What needs to be done:
Search the material for the word "rest" and copy every line in which it occurs.

Data provided: Begin

Lemma sound_contents n tr c :
  sound n q0 tr c -> exists l, pushed (queued tr) = popped (queued tr) ++ l /\ Z.of_nat (length l) <= size.
Proof.
  intros Hs. destruct (sound_invariant _ _ _ Hs) as (_ & Hcap & (l & Hl & Hc) & _). exists l. split; [done|].
  unfold consistent in Hc. destruct (owner (queue c)) as [i|].
  - destruct Hc as (th & o & _ & _ & Hat%at_point_length). lia.
  - pose proof (ring_full _ _ _ _ Hc). lia.
Qed.

(** One thread enters or leaves a call. *)
Lemma sound_thread n tr q h b cs s k sh l0 ps i th th' q' h' b' :
  sound n q0 tr (Server q h b cs s k sh l0 ps) -> queue_step q None q' ->
  threads q !! i = Some th -> threads q' = <[i := th']> (threads q) ->
  (forall o, op th' = Some o -> (o = Pop <-> i <> 0%nat)) -> loaded th' -> length b' = length b ->
  (is_Some h' -> idle_at 0 q') -> (forall j x, b' !! j = Some (Some x) -> idle_at (Datatypes.S j) q') ->
  offered (Server q' h' b' cs s k sh l0 ps) = offered (Server q h b cs s k sh l0 ps) ->
  inside (Server q' h' b' cs s k sh l0 ps) ≡ₚ inside (Server q h b cs s k sh l0 ps) ->
  sound n q0 (tr ++ []) (Server q' h' b' cs s k sh l0 ps).
Proof.
  intros [] Hstep Hi Hq Hrole Hload Hb Hh Hbusy Hoff Hin. rewrite app_nil_r. cbn in *.
  split; cbn [queue hand busy conns tstats kernel rest log paused].
  - rewrite <- (app_nil_r (queued tr)). by apply (Monitor.run_snoc _ _ _ _ q None).
  - by rewrite Hq, length_insert.
  - congruence.
  - done.
  - intros j tj o. rewrite Hq. destruct (decide (j = i)) as [->|Hne].
    + rewrite list_lookup_insert_eq by by eapply lookup_lt_Some. intros [= <-]. by apply Hrole.
    + rewrite list_lookup_insert_ne by done. apply so_roles0.
  - intros j tj. rewrite Hq. destruct (decide (j = i)) as [->|Hne].
    + rewrite list_lookup_insert_eq by by eapply lookup_lt_Some. by intros [= <-].
    + rewrite list_lookup_insert_ne by done. apply so_loaded0.
  - done.
  - done.
  - by rewrite so_accepted0, Hoff.
  - by rewrite so_taken0, Hin.
  - done.
Qed.

Lemma inside_thread q h b cs s k sh l0 ps i th th' q' h' b' :
  threads q !! i = Some th -> threads q' = <[i := th']> (threads q) ->
  fetched th ++ flat_map option_list b ≡ₚ fetched th' ++ flat_map option_list b' ->
  inside (Server q' h' b' cs s k sh l0 ps) ≡ₚ inside (Server q h b cs s k sh l0 ps).
Proof.
  intros Hi Hq Hf. unfold inside. cbn. pose proof (collect_insert fetched _ _ _ th' Hi) as Hc. rewrite <- Hq in Hc.
  apply (Permutation_app_inv_l (fetched th)). rewrite !app_assoc, Hc, <- !app_assoc.
  rewrite (Permutation_app_swap_app (fetched th)), Hf. apply Permutation_app_swap_app.
Qed.

Lemma offered_other q h b cs s k sh l0 ps i th' q' b' :
  threads q' = <[Datatypes.S i := th']> (threads q) ->
  offered (Server q' h b' cs s k sh l0 ps) = offered (Server q h b cs s k sh l0 ps).
Proof. intros Hq. unfold offered. cbn. by rewrite Hq, list_lookup_insert_ne. Qed.

Lemma offered_master q h b cs s k sh l0 ps th th' q' h' b' :
  threads q !! 0%nat = Some th -> threads q' = <[0%nat := th']> (threads q) ->
  carried th' ++ option_list h' = carried th ++ option_list h ->
  offered (Server q' h' b' cs s k sh l0 ps) = offered (Server q h b cs s k sh l0 ps).
Proof. intros Hi Hq Hc. unfold offered. cbn. by rewrite Hq, list_lookup_insert_eq, Hi by by eapply lookup_lt_Some. Qed.

Lemma fetched_idle th : op th = None -> fetched th = [].
Proof. unfold fetched. by intros ->. Qed.
Lemma carried_idle th : op th = None -> carried th = [].
Proof. unfold carried. by intros ->. Qed.

Lemma sound_push n tr q b cs s k sh l0 ps x q' :
  sound n q0 tr (Server q (Some x) b cs s k sh l0 ps) -> enter (fun _ => None) 0 (Push (connfd x) (arrival x)) q = Some q' ->
  sound n q0 (tr ++ []) (Server q' None b cs s k sh l0 ps).
Proof.
  intros Hs He. destruct (enter_step body _ _ _ _ _ He) as (th & Hi & Hop & Hq & Hstep).
  apply (sound_thread _ _ _ _ _ _ _ _ _ _ _ _ _ _ _ _ _ Hs Hstep Hi Hq); try done.
  - by intros o [= <-].
  - intros j y Hj. eapply idle_at_insert; [done|done|]. by apply (so_busy _ _ _ _ Hs j y).
  - eapply offered_master; [done..|]. rewrite (carried_idle th Hop). by destruct x.
  - eapply inside_thread; [done..|]. by rewrite (fetched_idle th Hop).
Qed.

Lemma sound_pushed n tr q h b cs s k sh l0 ps o v q' :
  sound n q0 tr (Server q h b cs s k sh l0 ps) -> leave body 0 q = Some (o, v, q') -> sound n q0 (tr ++ []) (Server q' h b cs s k sh l0 ps).
Proof.
  intros Hs He. destruct (leave_step body (fun _ => None) _ _ _ _ _ He) as (th & Hi & Hop & _ & Hpc & Hv & Hq & Hstep).
  assert (Ho : o <> Pop) by (intros ->; by apply (so_roles _ _ _ _ Hs _ _ _ Hi Hop)).
  destruct o as [fd arr|]; [|done].
  apply (sound_thread _ _ _ _ _ _ _ _ _ _ _ _ _ _ _ _ _ Hs Hstep Hi Hq); try done.
  - intros _. eapply idle_at_new; [done|by eexists|done].
  - intros j y Hj. eapply idle_at_insert; [done|done|]. by apply (so_busy _ _ _ _ Hs j y).
  - eapply offered_master; [done..|]. unfold carried. cbn. by rewrite Hop, Hpc.
  - eapply inside_thread; [done..|]. unfold fetched. cbn. by rewrite Hop.
Qed.

Lemma sound_pop n tr q h b cs s k sh l0 ps i q' :
  sound n q0 tr (Server q h b cs s k sh l0 ps) -> b !! i = Some None -> enter (fun _ => None) (Datatypes.S i) Pop q = Some q' ->
  sound n q0 (tr ++ []) (Server q' h b cs s k sh l0 ps).
Proof.
  intros Hs Hb He. destruct (enter_step body _ _ _ _ _ He) as (th & Hi & Hop & Hq & Hstep).
  apply (sound_thread _ _ _ _ _ _ _ _ _ _ _ _ _ _ _ _ _ Hs Hstep Hi Hq); try done.
  - by intros o [= <-].
  - intros _ Hge. cbn in Hge. lia.
  - intros Hh. eapply idle_at_insert; [done|done|]. by apply (so_hand _ _ _ _ Hs).
  - intros j y Hj. eapply idle_at_insert; [done| |by apply (so_busy _ _ _ _ Hs j y)]. intros [= ->]. congruence.
  - by eapply offered_other.
  - eapply inside_thread; [done..|]. by rewrite (fetched_idle th Hop).
Qed.

Lemma sound_popped n tr q h b cs s k sh l0 ps i o x q' :
  sound n q0 tr (Server q h b cs s k sh l0 ps) -> leave body (Datatypes.S i) q = Some (o, Some x, q') -> b !! i = Some None ->
  sound n q0 (tr ++ []) (Server q' h (<[i := Some x]> b) cs s k sh l0 ps).
Proof.
  intros Hs He Hb. destruct (leave_step body (fun _ => None) _ _ _ _ _ He) as (th & Hi & Hop & _ & Hpc & Hv & Hq & Hstep).
  assert (o = Pop) as -> by by apply (so_roles _ _ _ _ Hs _ _ _ Hi Hop).
  apply (sound_thread _ _ _ _ _ _ _ _ _ _ _ _ _ _ _ _ _ Hs Hstep Hi Hq); try done.
  - by rewrite length_insert.
  - intros Hh. eapply idle_at_insert; [done|done|]. by apply (so_hand _ _ _ _ Hs).
  - intros j y Hj. destruct (decide (j = i)) as [->|Hne]; [eapply idle_at_new; [done|by eexists|done]|].
    rewrite list_lookup_insert_ne in Hj by done. eapply idle_at_insert; [done|congruence|]. by apply (so_busy _ _ _ _ Hs j y).
  - by eapply offered_other.
  - eapply inside_thread; [done..|]. unfold fetched. cbn [op pc local]. rewrite Hop, Hpc, Hv. cbn.
    pose proof (collect_insert option_list _ _ _ (Some x) Hb) as Hc. cbn in Hc. by rewrite Hc.
Qed.

Lemma sound_queue n tr q h b cs s k sh l0 ps e q' :
  sound n q0 tr (Server q h b cs s k sh l0 ps) -> queue_step q e q' -> map op (threads q') = map op (threads q) ->
  sound n q0 (tr ++ option_list (Queued <$> e)) (Server q' h b cs s k sh l0 ps).
Proof.
  intros Hs Hstep Hops. destruct (queue_step_accounts _ _ _ Hstep Hops) as (Hlen & i & Hi & Hacc).
  assert (Hop : forall j tj', threads q' !! j = Some tj' -> exists tj, threads q !! j = Some tj /\ op tj' = op tj).
  { intros j tj' Hj. destruct (Hacc j tj' Hj) as (tj & Htj & Ho & _). by exists tj. }
  assert (Hidle : forall j, idle_at j q -> idle_at j q').
  { intros j (tj & Hj & Hnone). pose proof (lookup_lt_Some _ _ _ Hj) as Hlt. rewrite <- Hlen in Hlt.
    destruct (lookup_lt_is_Some_2 _ _ Hlt) as [tj' Hj']. exists tj'. split; [done|].
    destruct (Hop j tj' Hj') as (tj2 & Hj2 & ->). congruence. }
  assert (Hq : queued (E := E) (D := D) (option_list (Queued <$> e)) = option_list e) by by destruct e.
  assert (Ha : accepted (E := E) (D := D) (option_list (Queued <$> e)) = []) by by destruct e.
  assert (Hv : served_items (E := E) (D := D) (option_list (Queued <$> e)) = []) by by destruct e.
  assert (Hpush : pushed (option_list e) = pushed_by e) by (by destruct e as [[x|x]|]).
  assert (Hpop : popped (option_list e) = popped_by e) by (by destruct e as [[x|x]|]).
  destruct Hs. cbn in *.
  split; rewrite ?accepted_snoc, ?served_snoc, ?queued_snoc, ?Hq, ?Ha, ?Hv, ?app_nil_r; cbn [queue hand busy conns tstats kernel rest log paused]; try done.
  - by eapply Monitor.run_snoc.
  - congruence.
  - intros j tj' o Hj Ho. destruct (Hop j tj' Hj) as (tj & Htj & Heq). apply (so_roles0 _ _ _ Htj). congruence.
  - intros j tj' Hj. destruct (Hacc j tj' Hj) as (tj & Htj & _ & _ & _ & Hl). by eapply Hl, so_loaded0.
  - intros Hh. by apply Hidle, so_hand0.
  - intros j y Hj. by eapply Hidle, so_busy0.
  - rewrite so_accepted0. unfold pushed in *. rewrite omap_app, Hpush, <- app_assoc. f_equal. unfold offered. cbn.
    destruct (threads q' !! 0%nat) as [th'|] eqn:H0'; [|exfalso; apply lookup_ge_None in H0'; lia].
    destruct (Hacc _ _ H0') as (th & H0th & _ & Hc & _). rewrite H0th, app_assoc. f_equal.
    destruct (decide (0%nat = i)) as [<-|Hne]; [done|].
    rewrite Hc. cbn. destruct (lookup_lt_is_Some_2 (threads q') i ltac:(lia)) as [ti' Hi'].
    destruct (Hacc _ _ Hi') as (ti & Hti & _ & Hci & _). rewrite decide_True in Hci by done.
    assert (Hnil : carried ti = []).
    { unfold carried. destruct (op ti) as [o|] eqn:Hoi; [|done]. rewrite (proj2 (so_roles0 _ _ _ Hti Hoi)); [done|congruence]. }
    rewrite Hnil in Hci. symmetry in Hci. apply app_nil in Hci as [-> _]. done.
  - unfold taken in *. rewrite queued_snoc, Hq. unfold popped in *. rewrite omap_app, Hpop, so_taken0. unfold inside. cbn.
    rewrite (collect_changed fetched i (popped_by e) (threads q) (threads q')); [|done|done|].
    + rewrite <- !app_assoc. f_equiv. rewrite app_assoc. apply Permutation_app_comm.
    + intros j tj' Hj. destruct (Hacc j tj' Hj) as (tj & Htj & _ & _ & Hf & _). exists tj. split; [done|]. rewrite Hf.
      by destruct (decide (j = i)).
  - intros l Hl. by apply connected_trace, so_conns0.
Qed.

Lemma sound_accept n tr q b cs s k k' sh l0 ps x d :
  sound n q0 tr (Server q None b cs s k sh l0 ps) -> idle_at 0 q -> cs !! connfd x = None ->
  sound n q0 (tr ++ [Accepted x d]) (Server q (Some x) b (<[connfd x := d]> cs) s k' sh l0 ps).
Proof.
  intros Hs Hidle Hnone. destruct (sound_contents _ _ _ Hs) as (ql & Hql & _).
  pose proof (sound_outstanding _ _ _ _ _ Hs Hql) as Hout. destruct Hs. cbn in *.
  split; rewrite ?accepted_snoc, ?served_snoc, ?queued_snoc; cbn [queue hand busy conns tstats kernel rest log paused accepted served_items queued omap list_omap];
    rewrite ?app_nil_r; try done.
  - rewrite so_accepted0. unfold offered. cbn. by rewrite app_nil_r, <- app_assoc.
  - unfold taken in *. by rewrite queued_snoc, app_nil_r.
  - intros l Hl. rewrite Hout, <- app_assoc in Hl. apply Permutation_app_inv_l in Hl.
    eapply connected_perm; [exact Hl|]. eapply connected_perm; [apply Permutation_cons_append|].
    by apply connected_accept, Hnone; apply so_conns0.
Qed.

Data provided: End

Response box:
  split; cbn [queue hand busy conns tstats kernel rest log paused].
  split; rewrite ?accepted_snoc, ?served_snoc, ?queued_snoc, ?Hq, ?Ha, ?Hv, ?app_nil_r; cbn [queue hand busy conns tstats kernel rest log paused]; try done.
  split; rewrite ?accepted_snoc, ?served_snoc, ?queued_snoc; cbn [queue hand busy conns tstats kernel rest log paused accepted served_items queued omap list_omap];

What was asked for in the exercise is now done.